I had just watched the squash episode of Jamie at Home and couldn't wait to make his carbonara again. That show is straight-up food porn: close-in shots of him tenderly handling produce, tossing things together, and finally the money shot when he unloads the creamy, steaming mixture into an eagerly waiting serving dish. I made the carbonara last fall when his book first came out with zucchini at the very end of its season and it was incredible, so I thought it would be a good inaugural recipe for this site. It's best with small and tender zucchini, but if all you have are the gigantic ones you can make do by scraping the seeds out and cutting them into smaller pieces. 

You will need: 
  ● 1 pound penne (I used whole wheat)
  ● 4 slices thick-cut bacon
  ● 4 egg yolks
  ● 6 small summer squash - about 2 pounds in all
  ● ½ cup heavy cream or half and half
  ● A few sprigs fresh thyme
  ● 1-2 ounces good-quality parmesan cheese
  ● About a tablespoon of olive oil
  ● Salt and pepper

Because this recipe comes together pretty quickly toward the end, I think it's best to prep everything at the beginning so that it's all handy and ready to go when you need it. There are three main components to this dish: the pasta, the zucchini/bacon, and the sauce. For the pasta, put a large pot (ideally this pot holds a gallon of water with some room to spare) of heavily salted (like, at least 2 tablespoons) water on to boil. While the water is heating, we'll prep the other two components. Don't put the pasta in to cook until everything is cut up and ready to go. To make the sauce, you should first separate the egg yolks from the whites. 

The best way to do this is a point of contention in our house.  

The correct way is to tap the egg firmly on a flat surface such that it cracks. 

Then, empty the entire egg into a clean hand positioned over a bowl, sink, or compost bucket. 

With your fingers slightly separated, jiggle the egg gently so the white slips between your fingers and the yolk remains in your hand. Deposit the yolk into a medium bowl and repeat with the remaining eggs. After you have separated the yolks, grate the parmesan cheese.
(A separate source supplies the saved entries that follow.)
(** At most one workspace for each (repository id, branch) pair. *)
Definition one_workspace_per_branch (st : state) : Prop :=
  NoDup (List.map (fun w => (repository_id w, branch w)) (workspaces st)).

(** The disk after a [git worktree add] that succeeded. *)
Definition with_worktree (cwd worktreePath : string) (w : world) : world :=
  {| fs := match Fs.mkdirSync worktreePath (fs w) with
           | JS.Normal f => f
           | JS.Throw => fs w
           end;
     worktrees := worktrees w ∪ {[(cwd, worktreePath)]};
     git_fails := git_fails w |}.

(** The four command lines of [createWorktree], and the one of
    [removeWorktree]. *)
Definition verify_branch (br : string) : list string := ["rev-parse"; "--verify"; br].
Definition add_local (worktreePath br : string) : list string :=
  ["worktree"; "add"; worktreePath; br].
Definition add_remote (worktreePath br : string) : list string :=
  ["worktree"; "add"; worktreePath; "-b"; br; "origin/" +:+ br].
Definition add_new (worktreePath br : string) : list string :=
  ["worktree"; "add"; "-b"; br; worktreePath].
Definition remove_forced (worktreePath : string) : list string :=
  ["worktree"; "remove"; worktreePath; "--force"].

(** The path of the worktree the route makes for a new workspace. *)
Definition worktree_path (userId workspaceId : string) (st : state) : string :=
  Path.join [workspaceBasePath st; userId; "workspaces"; workspaceId].

(** *** [listBranches] *)

Record Branch : Type := {
  name : string;
  isRemote : bool;
  current : bool;
}.

(** The body of the loop over the lines of the output: the branch to push,
    if any.  [name.replace("origin/", "")] on a name that starts with
    ["origin/"] drops that prefix. *)
Definition branch_of_line (line : string) : option Branch :=
  if String.eqb line "" then None
  else
    let parts := JS.split "|" line in
    let name := default "" (head parts) in
    let current :=
      match parts with
      | _ :: head :: _ => String.eqb head "*"
      | _ => false
      end in
    if JS.includes "HEAD" name then None
    else
      match JS.strip_prefix "origin/" name with
      | Some short => Some {| name := short; isRemote := true; current := false |}
      | None => Some {| name := name; isRemote := false; current := current |}
      end.

(** The second loop: the first branch of each name is kept; [seen] is the
    [Set] of the names met so far. *)
Fixpoint dedupe (seen : gset string) (branches : list Branch) : list Branch :=
  match branches with
  | [] => []
  | b :: rest =>
      if bool_decide (name b ∈ seen) then dedupe seen rest
      else b :: dedupe ({[name b]} ∪ seen) rest
  end.

(** [s.trim()], for strings whose white space is ASCII. *)
Fixpoint trim_start (s : string) : string :=
  match s with
  | String c s' => if JS.is_space c then trim_start s' else s
  | EmptyString => EmptyString
  end.

Definition trim (s : string) : string :=
  String.rev (trim_start (String.rev (trim_start s))).

(** [listBranches], from the output of [git branch -a]. *)
Definition listBranches (stdout : string) : list Branch :=
  dedupe ∅ (omap branch_of_line (JS.split Chat.newline (trim stdout))).

(** *** [extractRepoName] *)

(** [s] without a trailing [".git"], if it ends with it. *)
Fixpoint strip_git (s : string) : option string :=
  match s with
  | EmptyString => None
  | String a s' =>
      if String.eqb s ".git" then Some EmptyString
      else String a <$> strip_git s'
  end.

(** [gitUrl.match(/\/([^/]+?)(\.git)?$/)?.[1] || "unknown"].  The pattern
    can only match at the last separator, and only if something follows it;
    the lazy group then takes what follows up to a final [".git"], or all
    of it when nothing would be left. *)
Definition extractRepoName (gitUrl : string) : string :=
  match Path.split gitUrl with
  | [] | [_] => "unknown"
  | segs =>
      let tail := List.last segs "" in
      if String.eqb tail "" then "unknown"
      else
        match strip_git tail with
        | Some stem => if String.eqb stem "" then tail else stem
        | None => tail
        end
  end.

End Repositories.

(** ** [routes/chat.ts]: the login route *)
Module Login.
Import JS.

(** What the promise of the route resolves with. *)
Inductive reply : Type :=
| LoginUrl (loginUrl message : string)
| Success (message : string)
| Failure (error output : string).

(** A PTY started by the route, with the variables its handlers and its
    timer close over: the output so far, the [resolved] flag, and what the
    promise of the request is settled with, if it is. *)
Record LoginPty : Type := {
  lp_userId : string;
  lp_cwd : string;
  lp_env : gmap string string;
  output : string;
  resolved : bool;
  settled : option reply;
  lp_kills : nat;
}.

(** [pendingLogins] maps a user id to the handle of a PTY; a handle is the
    position of the PTY in [logins], which lists every PTY started so
    far. *)
Record state : Type := {
  chat : Chat.state;
  pendingLogins : gmap string nat;
  logins : list LoginPty;
}.

Definition set_chat (st : state) (c : Chat.state) : state :=
  {| chat := c; pendingLogins := pendingLogins st; logins := logins st |}.

Definition set_pendingLogins (st : state) (m : gmap string nat) : state :=
  {| chat := chat st; pendingLogins := m; logins := logins st |}.

Definition set_logins (st : state) (l : list LoginPty) : state :=
  {| chat := chat st; pendingLogins := pendingLogins st; logins := l |}.

Definition update_login (h : nat) (f : LoginPty -> LoginPty) (st : state) : state :=
  set_logins st (alter f h (logins st)).

(** [loginPty.kill()]. *)
Definition kill (lp : LoginPty) : LoginPty :=
  {| lp_userId := lp_userId lp; lp_cwd := lp_cwd lp; lp_env := lp_env lp;
     output := output lp; resolved := resolved lp; settled := settled lp;
     lp_kills := S (lp_kills lp) |}.

Definition set_output (lp : LoginPty) (o : string) : LoginPty :=
  {| lp_userId := lp_userId lp; lp_cwd := lp_cwd lp; lp_env := lp_env lp;
     output := o; resolved := resolved lp; settled := settled lp;
     lp_kills := lp_kills lp |}.

Definition set_resolved (lp : LoginPty) : LoginPty :=
  {| lp_userId := lp_userId lp; lp_cwd := lp_cwd lp; lp_env := lp_env lp;
     output := output lp; resolved := true; settled := settled lp;
     lp_kills := lp_kills lp |}.

(** [resolve(r)]: a promise keeps the first value it is resolved with. *)
Definition resolve (r : reply) (lp : LoginPty) : LoginPty :=
  match settled lp with
  | Some _ => lp
  | None =>
      {| lp_userId := lp_userId lp; lp_cwd := lp_cwd lp; lp_env := lp_env lp;
         output := output lp; resolved := resolved lp; settled := Some r;
         lp_kills := lp_kills lp |}
  end.

(** The environment of the PTY: the variables of the server that have a
    value, without the API key, and the user's directory as home. *)
Definition loginEnv (env : gmap string string) (configDir : string)
  : gmap string string :=
  <["CLAUDE_CONFIG_DIR" := configDir]>
    (<["HOME" := configDir]>
       (filter (fun kv => fst kv <> "ANTHROPIC_API_KEY" /\ snd kv <> "") env)).

Definition oauth_prefix : string := "https://claude.ai/oauth/authorize".

(** The characters that end the URL: white space, [ESC] and [BEL]; for
    output whose white space is ASCII. *)
Definition url_stop (c : Ascii.ascii) : bool :=
  let n := Ascii.N_of_ascii c in
  (is_space c || (n =? 27) || (n =? 7))%N.

Fixpoint url_tail (s : string) : string :=
  match s with
  | String c s' => if url_stop c then EmptyString else String c (url_tail s')
  | EmptyString => EmptyString
  end.

(** [output.match(/https:\/\/claude\.ai\/oauth\/authorize[^\s\x1b\x07]*/)]:
    the first place with the prefix, and all that follows up to a
    character that ends the URL. *)
Fixpoint urlMatch (s : string) : option string :=
  match strip_prefix oauth_prefix s with
  | Some rest => Some (oauth_prefix +:+ url_tail rest)
  | None =>
      match s with
      | String _ s' => urlMatch s'
      | EmptyString => None
      end
  end.

(** [s.slice(-n)]. *)
Definition slice_last (n : nat) (s : string) : string :=
  String.substring (String.length s - n) n s.

(** [POST /login] for the authenticated user [userId], up to the promise
    it returns: the handle of the PTY it started, unless
    [ensureUserConfigDir] threw. *)
Definition login_route (userId : string) (st : state) : state * completion nat :=
  match Chat.ensureUserConfigDir userId (chat st) with
  | (c, Throw) => (set_chat st c, Throw)
  | (c, Normal configDir) =>
      let st := set_chat st c in
      let st :=
        match pendingLogins st !! userId with
        | Some existingLogin =>
            let st := update_login existingLogin kill st in
            set_pendingLogins st (delete userId (pendingLogins st))
        | None => st
        end in
      let loginPty :=
        {| lp_userId := userId; lp_cwd := configDir;
           lp_env := loginEnv (Chat.process_env (chat st)) configDir;
           output := EmptyString; resolved := false; settled := None;
           lp_kills := 0 |} in
      let h := length (logins st) in
      let st := set_logins st (logins st ++ [loginPty]) in
      (set_pendingLogins st (<[userId := h]> (pendingLogins st)), Normal h)
  end.

(** [loginPty.onData]. *)
Definition on_data (h : nat) (data : string) (st : state) : state :=
  update_login h
    (fun lp =>
       let lp := set_output lp (output lp +:+ data) in
       match urlMatch (output lp) with
       | Some url =>
           if resolved lp then lp
           else resolve (LoginUrl url "Open this URL to authenticate with Claude")
                        (set_resolved lp)
       | None => lp
       end) st.
(** An address lies at position [i] of [text]. *)
Definition addressAt (text : Str) (i : nat) : bool :=
  isAddress (take 72 (drop i text)).

(** Every address of [text], from left to right. *)
Definition occurrencesFrom (text : Str) (last : nat) : list Str :=
  map (λ i, take 72 (drop i text))
      (List.filter (addressAt text) (seq last (length text - last))).

Definition occurrences (text : Str) : list Str := occurrencesFrom text 0.

(** ** Crawls *)

(** What the loop of [add] does to a queue [q] and a crawled set [c]: it
    appends a list [new] of keys, each of them named by [uriList] and in
    neither [q] nor [c], and every key that [uriList] names is then queued
    or was crawled. *)
Definition addsTo (uriList : list Str) (q : list Key) (c : gset Key) (new : list Key)
  : Prop :=
  NoDup new
  ∧ (∀ k, k ∈ new →
       (k ∉ q) ∧ (k ∉ c) ∧ ∃ uri, uri ∈ uriList ∧ extractKey uri = Some k)
  ∧ (∀ uri k, uri ∈ uriList → extractKey uri = Some k → (k ∈ q ++ new) ∨ (k ∈ c)).

(** The strings that the crawl of a drive hands to [add], in order. *)
Definition indexLinks (drive : Drive) : list Str :=
  match readdirRecursive drive with
  | None => []
  | Some entries =>
      flat_map (λ target, default [] (Index.scrapeHyperAddresses <$> readFile drive target))
               (Index.filterScrapable entries)
      ++ Index.filterMounts drive entries
  end.

Definition indexLinksOf (world : Index.Accessor) (key : Key) : list Str :=
  match world key with
  | None => []
  | Some drive => indexLinks drive
  end.

(** The frontier invariant: no key twice in [queue], none both in [queue]
    and in [crawlSet]. *)
Definition indexInv (q : Index.CrawlQueue) : Prop :=
  NoDup (Index.queue q) ∧ ∀ k, k ∈ Index.queue q → k ∉ Index.crawlSet q.

(** The strings that [crawlHyper] hands to [addQueue] for a drive, in order. *)
Definition cliLinks (drive : Drive) : list Str :=
  match readdirRecursive drive with
  | None => []
  | Some all =>
      flat_map (λ entry, default [] (Cli.scrapeURIs <$> readFile drive entry))
               (List.filter (λ entry, matches SCRAPABLE_EXTS entry) all)
  end.

Definition cliLinksOf (client : Cli.Client) (key : Key) : list Str :=
  match Cli.driveGet client key with
  | None => []
  | Some drive => cliLinks drive
  end.

(** The number of queued keys that are in the crawled set already. *)
Definition stale (c : gset Key) (q : list Key) : nat :=
  length (List.filter (λ k, bool_decide (k ∈ c)) q).
(** ** Numbers *)

Definition float_of_nat (n : nat) : float :=
  PrimFloat.of_uint63 (Uint63.of_Z (Z.of_nat n)).

(** [Number.isSafeInteger(z)] on an integer: up to [2^53 - 1] in absolute
    value every integer is a binary64 number, and the sums, differences and
    products of the program that stay in that range are exact.  Integers of
    the program (years, topic numbers, counts) are modelled by [Z] or [nat];
    where a result depends on the arithmetic or on the numeral of such an
    integer, it is stated for safe integers. *)
Definition isSafeInteger (z : Z) : bool := (Z.abs z <=? 9007199254740991)%Z.

(** [x > 0] on JavaScript numbers. *)
Definition gt0 (x : float) : bool := 0 <? x.

(** On JavaScript numbers: [x] is not [NaN]. *)
Definition comparable (x : float) : bool := x =? x.

(** [x >= 0] on JavaScript numbers: a zero of either sign, a positive
    number or [Infinity]. *)
Definition nonneg (x : float) : bool := 0 <=? x.

(** The same two notions, and "is a zero", on the specification floats. *)
Definition SFnonneg (x : spec_float) : Prop :=
  match x with
  | S754_zero _ | S754_finite false _ _ | S754_infinity false => True
  | _ => False
  end.

Definition SFzero (x : spec_float) : Prop :=
  match x with S754_zero _ => True | _ => False end.

(** The value of a finite number in units of [2^emin], the spacing of the
    smallest numbers of the format: every finite binary64 number is a whole
    number of these units. *)
Definition SFscaled (x : spec_float) : Z :=
  match x with
  | S754_finite s m e => cond_Zopp s (Zpos m * 2 ^ (e - emin))
  | _ => 0
  end.

(** A zero or a positive finite number. *)
Definition SFfinite_nonneg (x : spec_float) : Prop :=
  match x with
  | S754_zero _ | S754_finite false _ _ => True
  | _ => False
  end.

(** [Number.isFinite(x) && x >= 0]. *)
Definition finite_nonneg (x : float) : bool := (0 <=? x) && (x <? infinity).

(** The real number a finite [x] stands for: a whole number of units
    [2^-1074].  [NaN] and the infinities stand for no number; they are given
    0 here and are excluded wherever a value is used. *)
Definition scaled (x : float) : Z := SFscaled (Prim2SF x).

Definition float_value (x : float) : Q :=
  (inject_Z (scaled x) / inject_Z (2 ^ 1074))%Q.

(** The exact sum of the entries of a vector, in units and as a number. *)
Definition scaled_sum (v : list float) : Z :=
  foldr (fun x s => (scaled x + s)%Z) 0%Z v.

Definition vector_sum (v : list float) : Q :=
  foldr (fun x s => (float_value x + s)%Q) 0%Q v.

(** [v.reduce((s, x) => s + x, 0)]: the sum as the program would compute it. *)
Definition float_sum (v : list float) : float :=
  foldl (fun s x => s + x) 0 v.

(** ** Strings

    A JavaScript string is a sequence of UTF-16 code units. *)

Definition jsstring := list N.

Definition js (s : string) : jsstring :=
  map N_of_ascii (list_ascii_of_string s).

(** ** Documents

    One row of the document-topic table, as PapaParse hands it over with
    [header: true].  A column that is missing from the row reads as
    [undefined], modelled by [None].  [Topic_j] is the [j-1]-th entry of
    [Topics]; an entry beyond the end of the list is [undefined] as well. *)

Record document := {
  Author : option jsstring;
  Year : option Z;
  Book_Title : option jsstring;
  Topics : list (option float)
}.

(** [doc[`Topic_${j}`]], for [j] from 1. *)
Definition topic_of (doc : document) (j : nat) : option float :=
  mjoin (Topics doc !! pred j).

(** Every year of the collection is a safe integer. *)
Definition safe_years (documentTopics : list document) : bool :=
  forallb (fun doc => match Year doc with
                      | Some y => isSafeInteger y
                      | None => true
                      end) documentTopics.

(** The keys visited by [for (let j = 1; j <= 13; j++)]. *)
Definition numTopics : nat := 13.
Definition topic_ids : list nat := seq 1 numTopics.
(** * WeddingBot: a shallow embedding of [WeddingBot.py] and its properties

    The bot is sequential glue over three effects: two text files, one
    process-wide counter and the messages it sends.  The handlers are
    embedded as computations in a state-and-exception monad over a record
    holding exactly those pieces; the clock and the quote service are
    inputs of the handlers that consult them. *)

From Stdlib Require Import ZArith List String Ascii Lia DecimalString.
From stdpp Require Import gmap list.

Local Open Scope Z_scope.

(** ** Python text

    A Python [str] is a sequence of Unicode code points. *)

Module Text.

Definition str := list Z.

Definition LF : Z := 10.
Definition CR : Z := 13.
Definition nl : str := [LF].

(** String literals of this file are UTF-8 byte strings; [lit] decodes
    them into code points, so that the dash of [get_quote] is the one
    code point U+2014. *)
Fixpoint utf8_decode (bs : list Z) : str :=
  match bs with
  | [] => []
  | b :: r =>
      if b <? 128 then b :: utf8_decode r
      else if b <? 224 then
        match r with
        | c1 :: r1 => ((b - 192) * 64 + (c1 - 128)) :: utf8_decode r1
        | [] => []
        end
      else if b <? 240 then
        match r with
        | c1 :: c2 :: r2 =>
            ((b - 224) * 4096 + (c1 - 128) * 64 + (c2 - 128)) :: utf8_decode r2
        | _ => []
        end
      else
        match r with
        | c1 :: c2 :: c3 :: r3 =>
            ((b - 240) * 262144 + (c1 - 128) * 4096 + (c2 - 128) * 64 + (c3 - 128))
              :: utf8_decode r3
        | _ => []
        end
  end.

Definition lit (s : string) : str :=
  utf8_decode (map (fun a => Z.of_nat (nat_of_ascii a)) (list_ascii_of_string s)).

Arguments lit : simpl never.

(** [str(n)] for an [int]. *)
Definition str_of_int (n : Z) : str := lit (NilZero.string_of_int (Z.to_int n)).

(** [str.isspace] on one code point. *)
Definition isspace (c : Z) : bool :=
  ((9 <=? c) && (c <=? 13)) || ((28 <=? c) && (c <=? 32))
  || (c =? 133) || (c =? 160) || (c =? 5760)
  || ((8192 <=? c) && (c <=? 8202))
  || (c =? 8232) || (c =? 8233) || (c =? 8239) || (c =? 8287) || (c =? 12288).

Fixpoint lstrip (s : str) : str :=
  match s with
  | [] => []
  | c :: r => if isspace c then lstrip r else s
  end.

Definition rstrip (s : str) : str := rev (lstrip (rev s)).

(** [s.strip()] *)
Definition strip (s : str) : str := rstrip (lstrip s).

(** Reading in text mode with the default [newline=None]: the line
    endings CR LF and CR come back as LF. *)
Fixpoint universal_newlines (s : str) : str :=
  match s with
  | [] => []
  | c :: r =>
      if c =? CR then
        match r with
        | d :: r1 => if d =? LF then LF :: universal_newlines r1
                     else LF :: universal_newlines r
        | [] => [LF]
        end
      else c :: universal_newlines r
  end.

(** [x or y] on strings: the empty string is falsy. *)
Definition or_else (x y : str) : str :=
  match x with [] => y | _ => x end.

(** The lines of a text, the way the spec counts them: every LF ends a
    line, and a last piece without LF counts when it is not empty. *)
Fixpoint lines_from (cur : str) (s : str) : list str :=
  match s with
  | [] => match cur with [] => [] | _ => [rev cur] end
  | c :: r => if c =? LF then rev cur :: lines_from [] r
              else lines_from (c :: cur) r
  end.

Definition lines (s : str) : list str := lines_from [] s.

Definition has_newline (s : str) : bool := existsb (fun c => c =? LF) s.

(** A text that leaves no line open: empty, or ending in LF. *)
Definition closed (s : str) : bool :=
  match rev s with
  | [] => true
  | c :: _ => c =? LF
  end.

End Text.

Import Text.

(** ** The part of Python's [datetime] the bot uses *)

Module Datetime.

Record datetime := mk_datetime {
  year : Z; month : Z; day : Z;
  hour : Z; minute : Z; second : Z; microsecond : Z
}.

(** [timedelta]: [days] of either sign, [0 <= seconds < 86400] and
    [0 <= microseconds < 1000000] once normalised. *)
Record timedelta := mk_timedelta {
  days : Z; seconds : Z; microseconds : Z
}.

Definition is_leap (y : Z) : bool :=
  (y mod 4 =? 0) && (negb (y mod 100 =? 0) || (y mod 400 =? 0)).

Definition days_before_year (y : Z) : Z :=
  let p := y - 1 in p * 365 + p / 4 - p / 100 + p / 400.

(** Both tables are indexed by the month, with a placeholder at 0. *)
Definition DAYS_IN_MONTH : list Z :=
  [-1; 31; 28; 31; 30; 31; 30; 31; 31; 30; 31; 30; 31].

Definition days_in_month (y m : Z) : Z :=
  if (m =? 2) && is_leap y then 29
  else nth (Z.to_nat m) DAYS_IN_MONTH 0.

Definition DAYS_BEFORE_MONTH : list Z :=
  [-1; 0; 31; 59; 90; 120; 151; 181; 212; 243; 273; 304; 334].

Definition days_before_month (y m : Z) : Z :=
  nth (Z.to_nat m) DAYS_BEFORE_MONTH 0
  + (if (2 <? m) && is_leap y then 1 else 0).

(** [date.toordinal]: 1 is 0001-01-01. *)
Definition toordinal (t : datetime) : Z :=
  days_before_year (year t) + days_before_month (year t) (month t) + day t.

(** [date.weekday]: Monday is 0. *)
Definition weekday (t : datetime) : Z := (toordinal t + 6) mod 7.

(** The [timedelta] constructor on integers: the carries are taken by
    floor division, which is [Z.div] for a positive divisor. *)
Definition new_timedelta (d s us : Z) : timedelta :=
  let d1 := d + s / 86400 in
  let s1 := s mod 86400 + us / 1000000 in
  {| days := d1 + s1 / 86400;
     seconds := s1 mod 86400;
     microseconds := us mod 1000000 |}.

(** [a - b] on two naive datetimes. *)
Definition sub (a b : datetime) : timedelta :=
  new_timedelta
    (toordinal a - toordinal b)
    ((second a + minute a * 60 + hour a * 3600)
     - (second b + minute b * 60 + hour b * 3600))
    (microsecond a - microsecond b).

(** The fields a constructed [datetime] can have. *)
Definition valid (t : datetime) : Prop :=
  1 <= year t <= 9999 /\ 1 <= month t <= 12
  /\ 1 <= day t <= days_in_month (year t) (month t)
  /\ 0 <= hour t <= 23 /\ 0 <= minute t <= 59 /\ 0 <= second t <= 59
  /\ 0 <= microsecond t <= 999999.

(** Comparison of naive datetimes is the lexicographic one on the
    fields, from the year down to the microsecond. *)
Fixpoint lex_lt (a b : list Z) : bool :=
  match a, b with
  | x :: a', y :: b' => (x <? y) || ((x =? y) && lex_lt a' b')
  | _, _ => false
  end.

Definition fields (t : datetime) : list Z :=
  [year t; month t; day t; hour t; minute t; second t; microsecond t].

Definition lt (a b : datetime) : bool := lex_lt (fields a) (fields b).

(** Microseconds since the start of day 0 of the proleptic calendar:
    the time line on which a difference is measured. *)
Definition to_microseconds (t : datetime) : Z :=
  ((toordinal t * 86400) + hour t * 3600 + minute t * 60 + second t) * 1000000
  + microsecond t.

End Datetime.

Import Datetime.

(** ** The bot *)

(** *** What the handlers see of the outside world *)

(** A value decoded from JSON.  An object is kept as its list of
    bindings; [dict_get] finds the binding of a key. *)
#[warnings="-register-all"]
Inductive pyval :=
| PNone
| PBool (b : bool)
| PInt (n : Z)
| PFloat (shown : str)
| PStr (s : str)
| PList (items : list pyval)
| PDict (bindings : list (str * pyval)).

Inductive exn :=
| RequestException (detail : str)
| JSONDecodeError (detail : str)
| IndexError
| KeyError (key : pyval)
| TypeError
| AttributeError
| FileNotFoundError (path : str).

Inductive result (A : Type) :=
| Ok (a : A)
| Raised (e : exn).
Arguments Ok {A} a.
Arguments Raised {A} e.

(** What [requests.get] hands back: the status line, and what
    [response.json()] does when called. *)
Record response := mk_response {
  status_code : Z;
  json : result pyval
}.

(** The incoming update, as far as the handlers read it: an update that
    carries a message, with its chat, its sender and its text. *)
Record update := mk_update {
  effective_chat_id : Z;
  from_user_id : Z;
  first_name : str;
  message_text : str
}.

(** The update handed to the error handler may be absent, or carry no chat. *)
Inductive error_update :=
| NoUpdate
| UpdateWithoutChat
| UpdateInChat (chat : Z).

Record message := mk_message {
  chat_id : Z;
  text : str;
  parse_mode : option str
}.

(** One [logger.error] call: its text and the exception it reports. *)
Record log_record := mk_log_record {
  log_text : str;
  log_exn : exn
}.

(** *** The state the handlers share

    [files] is the working directory (path to content); [user_data] is the
    framework's per-user dictionary; [outbox] and [log] collect, oldest
    first, what [send_message] and [logger.error] were asked to emit. *)
Record State := mk_State {
  files : gmap (list Z) str;
  MESSAGE_COUNTER : Z;
  user_data : gmap Z (gmap (list Z) str);
  outbox : list message;
  log : list log_record
}.

Definition set_files (f : gmap (list Z) str) (st : State) : State :=
  mk_State f (MESSAGE_COUNTER st) (user_data st) (outbox st) (log st).
Definition set_counter (c : Z) (st : State) : State :=
  mk_State (files st) c (user_data st) (outbox st) (log st).
Definition set_user_data (d : gmap Z (gmap (list Z) str)) (st : State) : State :=
  mk_State (files st) (MESSAGE_COUNTER st) d (outbox st) (log st).
Definition set_outbox (o : list message) (st : State) : State :=
  mk_State (files st) (MESSAGE_COUNTER st) (user_data st) o (log st).
Definition set_log (l : list log_record) (st : State) : State :=
  mk_State (files st) (MESSAGE_COUNTER st) (user_data st) (outbox st) l.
I prefer to use a Microplane grater. It creates a puffy mound of finely grated cheese that will melt quickly and uniformly. 

Next, mix about half the cheese with the egg yolks and the cream. Set this mixture aside while you prep the zucchini and bacon. 

Cut the top and bottom off the squash. Cut each in half longitudinally, then slice each half at a 45° angle about ³⁄of an inch thick. Each piece should be about the same size and shape as your penne.  

Cut the bacon equatorially into ¼ inch pieces. It’s easiest to do this if the bacon is quite cold – go ahead and stick it in the freezer for 10 or 15 minutes first. 

Remove all the leaves from the thyme. 

In a large skillet, heat a small amount of olive oil. When the skillet is hot and the oil is shimmering, add the bacon. 

At this point your water should be boiling, so go ahead and put your pasta in a cook for the length of time on the package. 

When the bacon is cooked through and crispy, add the squash to the pan. Stir it frequently. 

Cook it until it is soft with some brown spots. Add the thyme. 

While the zucchini is cooking, get your colander ready to drain. I like to put a measuring cup in the colander so that I remember to reserve some of the pasta cooking water. 

At this point your pasta should be cooked through. Reserve ½ cup of the cooking water, then drain. Quickly add the pasta to the skillet with the zucchini, bacon, and thyme and remove from the heat. Stir to combine, then add the cooking water and egg mixture. Toss to combine and serve with the remaining parmesan sprinkled on top.